The Art


Motion Control

Motion control is the process of computer controlled kinetics-- the foundation of robotics. CNC (computer numeric control) is an antiquated term for this process, recalling an era when programmers entered the numeric commands and coordinates for each machine move. The ability to precisely control the path of a tool enables fabrication of objects that would not be possible or practical by hand held methods. Despite their increasing use in industry over the past decades, the high cost of robotic tools has essentially prohibited their use by artists.

Obviously, exploration of this new medium requires access to the tools. There are three options:

The first is impractical-- cost of even a small-scale commercial system exceeds $10K. $100K-$1M is not unusual for larger systems.

Collaborative ventures with industry is an alternative taken by some artists already. As the demand for greater design input increases, the number of artists utilizing the capabilities of these industrial tools will undoubtedly grow.

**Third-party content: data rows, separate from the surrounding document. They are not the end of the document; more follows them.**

(** [walk_unilateral_exit_chain] and the chains of [tree/chain.rs] agree. The
    walk returns exactly the path from the root down to the leaf, without
    repetition, and succeeds on a leaf precisely when the chain that
    [walk_ancestors] assembles passes the gate [chain_reaches_root]; when it fails
    it has followed parents as far as they go, and the id it reports is missing
    from the map, or was visited before, which the caller tells by the id being in
    the map. *)
Theorem walk_exit_chain_exact nodes leaf :
  well_keyed nodes → nodes !! id leaf = Some leaf →
  (is_Ok (walk_unilateral_exit_chain nodes leaf) = true ↔
     chain_reaches_root leaf (walk_ancestors leaf nodes) = true) ∧
  match walk_unilateral_exit_chain nodes leaf with
  | Ok chain =>
      chain = reverse (leaf :: walk_ancestors leaf nodes) ∧ NoDup (id <$> chain) ∧
      linked (Some (id leaf)) (reverse chain) ∧ walk_end (Some (id leaf)) (reverse chain) = None
  | Err e => ∃ l, linked (Some (id leaf)) (leaf :: l) ∧ (∀ n, n ∈ l → nodes !! id n = Some n) ∧
      walk_end (Some (id leaf)) (leaf :: l) = Some e ∧
      (nodes !! e = None ∨ e ∈ id <$> leaf :: l)
  end.
Proof.
  intros Hk Hl. pose proof (walk_ancestors_chain leaf nodes Hk Hl) as Hchain.
  destruct (walk_unilateral_exit_chain nodes leaf) as [chain|e] eqn:Hw; simpl.
  - apply walk_exit_chain_path in Hw as (p & Hp & ->).
    destruct (Hchain p Hp) as (Ha & Hnd & Hlk & He & Hroot). rewrite Ha, reverse_involutive.
    split; [by rewrite <- Ha|]. split_and!; [done| |done|done].
    by rewrite fmap_reverse, reverse_Permutation.
  - split.
    + split; [done|]. intros (p & Hp)%chain_reaches_root_path. exfalso.
      assert (∃ q, path nodes (parent_node_id leaf) q) as [q Hq].
      { exists p. eapply path_mono; [done|]. intros i n Hin.
        pose proof (path_lookup _ _ _ _ _ Hp Hin) as [Hn <-]%index_by_id_Some.
        by eapply walk_ancestors_elem. }
      by rewrite (path_walk_exit_chain _ _ _ Hk Hl Hq) in Hw.
    + unfold walk_unilateral_exit_chain in Hw.
      destruct (exit_walk _ _ _ _) as [c|e'] eqn:Hw'; [done|]. simplify_eq/=.
      destruct (exit_walk_stops (S (S (size nodes))) _ ∅ _ _ Hk Hl ltac:(rewrite difference_empty_L, size_dom; lia) Hw')
        as (l & [(? & ? & ? & ?)|[_ ?]]); [|set_solver].
      exists l. split_and!; [done|done|done|done|]. set_solver.
Qed.
End walk.

(** ** Fees *)

Section fees.
Context {B : Bitcoin} {BT : BitcoinTx}.

Lemma div_ceil_mono a b c : 0 < c → a ≤ b → div_ceil a c ≤ div_ceil b c.
Proof. intros. unfold div_ceil. pose proof (Z.div_le_mono (- b) (- a) c). lia. Qed.

Lemma div_ceil_nonneg a c : 0 < c → 0 ≤ a → 0 ≤ div_ceil a c.
Proof. intros Hc Ha. pose proof (div_ceil_spec a c Hc). nia. Qed.

Lemma div_ceil_subadd a b c : 0 < c → div_ceil (a + b) c ≤ div_ceil a c + div_ceil b c.
Proof.
  intros Hc. pose proof (div_ceil_spec a c Hc). pose proof (div_ceil_spec b c Hc).
  pose proof (div_ceil_spec (a + b) c Hc). nia.
Qed.

Lemma fee_sat_nonneg r w : 0 ≤ r → 0 ≤ w → 0 ≤ fee_sat r w.
Proof. intros. apply div_ceil_nonneg; [lia|]. unfold saturating_mul. nia. Qed.

Lemma fee_sat_mono r v w : 0 ≤ r → v ≤ w → fee_sat r v ≤ fee_sat r w.
Proof. intros. apply div_ceil_mono; [lia|]. unfold saturating_mul. nia. Qed.

Lemma fee_sat_subadd r v w : 0 ≤ r → 0 ≤ v → 0 ≤ w → fee_sat r (v + w) ≤ fee_sat r v + fee_sat r w.
Proof.
  intros. unfold fee_sat. etransitivity; [|apply div_ceil_subadd; lia].
  apply div_ceil_mono; [lia|]. unfold saturating_mul. nia.
Qed.

Lemma uadd_nonneg a b : 0 ≤ uadd 64 a b.
Proof. apply (wrap_range 64). lia. Qed.

Lemma package_fee_nonneg p w l r : 0 ≤ r → 0 ≤ compute_cpfp_package_fee p w l r.
Proof. intros. apply fee_sat_nonneg; [done|apply uadd_nonneg]. Qed.

Lemma sweep_fee_nonneg w l r : 0 ≤ r → 0 ≤ compute_sweep_fee w l r.
Proof. intros. apply fee_sat_nonneg; [done|apply uadd_nonneg]. Qed.

(** The weight of a CPFP child beside its funding inputs. *)
Definition child_overhead (change_len : Z) : Z :=
  anchor_input_weight + output_weight change_len + tx_overhead_weight.

Lemma child_overhead_nonneg l : 0 ≤ child_overhead l.
Proof.
  unfold child_overhead. pose proof (segwit_weight_range []). pose proof (txout_weight_range l).
  pose proof (tx_weight_range (make_tx 2 [] [])).
  unfold anchor_input_weight, input_segwit_weight, output_weight, tx_overhead_weight, in_uint in *. lia.
Qed.

Lemma package_fee_exact p w l r :
  0 ≤ p → 0 ≤ w → p + w + child_overhead l < 2 ^ 64 →
  compute_cpfp_package_fee p w l r = fee_sat r (p + w + child_overhead l).
Proof.
  intros Hp Hw Hs. unfold compute_cpfp_package_fee, child_overhead in *.
  pose proof (segwit_weight_range []). pose proof (txout_weight_range l).
  pose proof (tx_weight_range (make_tx 2 [] [])).
  unfold anchor_input_weight, input_segwit_weight, output_weight, tx_overhead_weight, in_uint in *.
  rewrite (uadd_small 64 w) by lia. rewrite (uadd_small 64 (w + _)) by lia.
  rewrite (uadd_small 64 (w + _ + _)) by lia. rewrite uadd_small by lia. f_equal. lia.
Qed.

(** ** The transactions an exit drives for a leaf, and what they cost *)

Definition counted_on_chain (oc : ExitChainState) (n : TreeNode) : bool :=
  has_node oc (id n) || bool_decide (status n = TreeNodeStatus.OnChain).

Definition to_charge (oc : ExitChainState) (covered : gset Txid) (ancestors : list TreeNode) :=
  filter (λ a, compute_txid (node_tx a) ∉ covered ∧ counted_on_chain oc a = false) ancestors.

Definition drive_txs (oc : ExitChainState) (covered : gset Txid) (leaf_id : TreeNodeId)
    (refund : Transaction) (ancestors : list TreeNode) : list Transaction :=
  (node_tx <$> to_charge oc covered ancestors) ++
  (if has_refund oc leaf_id then [] else [refund]).

Definition child_fee (l r w : Z) (tx : Transaction) : Z :=
  compute_cpfp_package_fee (tx_weight tx) w l r.

(** The first child spends the funding, of weight [w0]; every other one the change
    of the one before, of weight [w]. *)
Definition chain_fees (l r w0 w : Z) (txs : list Transaction) : list Z :=
  match txs with
  | [] => []
  | tx :: txs => child_fee l r w0 tx :: (child_fee l r w <$> txs)
  end.

Lemma chain_fees_app_1 l r w0 w txs tx :
  chain_fees l r w0 w (txs ++ [tx]) =
    chain_fees l r w0 w txs ++ [child_fee l r (match txs with [] => w0 | _ => w end) tx].
Proof. destruct txs as [|t txs]; [done|]. simpl. by rewrite fmap_app. Qed.

Lemma chain_fees_same l r w txs : chain_fees l r w w txs = child_fee l r w <$> txs.
Proof. by destruct txs. Qed.

Lemma chain_fees_nonneg l r w0 w txs : 0 ≤ r → Forall (λ x, 0 ≤ x) (chain_fees l r w0 w txs).
Proof.
  intros Hr. destruct txs as [|t txs]; [constructor|]. simpl.
  constructor; [by apply package_fee_nonneg|].
  rewrite Forall_fmap. apply Forall_true. intros. by apply package_fee_nonneg.
Qed.

Context (params : UnilateralExitLeafCostParams) (oc : ExitChainState).
Local Abbreviation fees := (chain_fees (change_script_len params) (fee_rate_sat_per_kw params)
  (initial_cpfp_input_weight params) (single_cpfp_input_weight params)).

I have spent the past 5 years pursuing the last option. Cheap computers and high-grade motion control components flowing out of techno-corporations as scrap have made possible the construction of robotic tools dedicated to use in my studio. The costs of building such systems are low in terms of dollars-- but time demands can be exorbitant.
I hope that this page will serve not only as a showcase for my work, but equally as a place where others who are interested in the potential use of this technique may obtain practical information. 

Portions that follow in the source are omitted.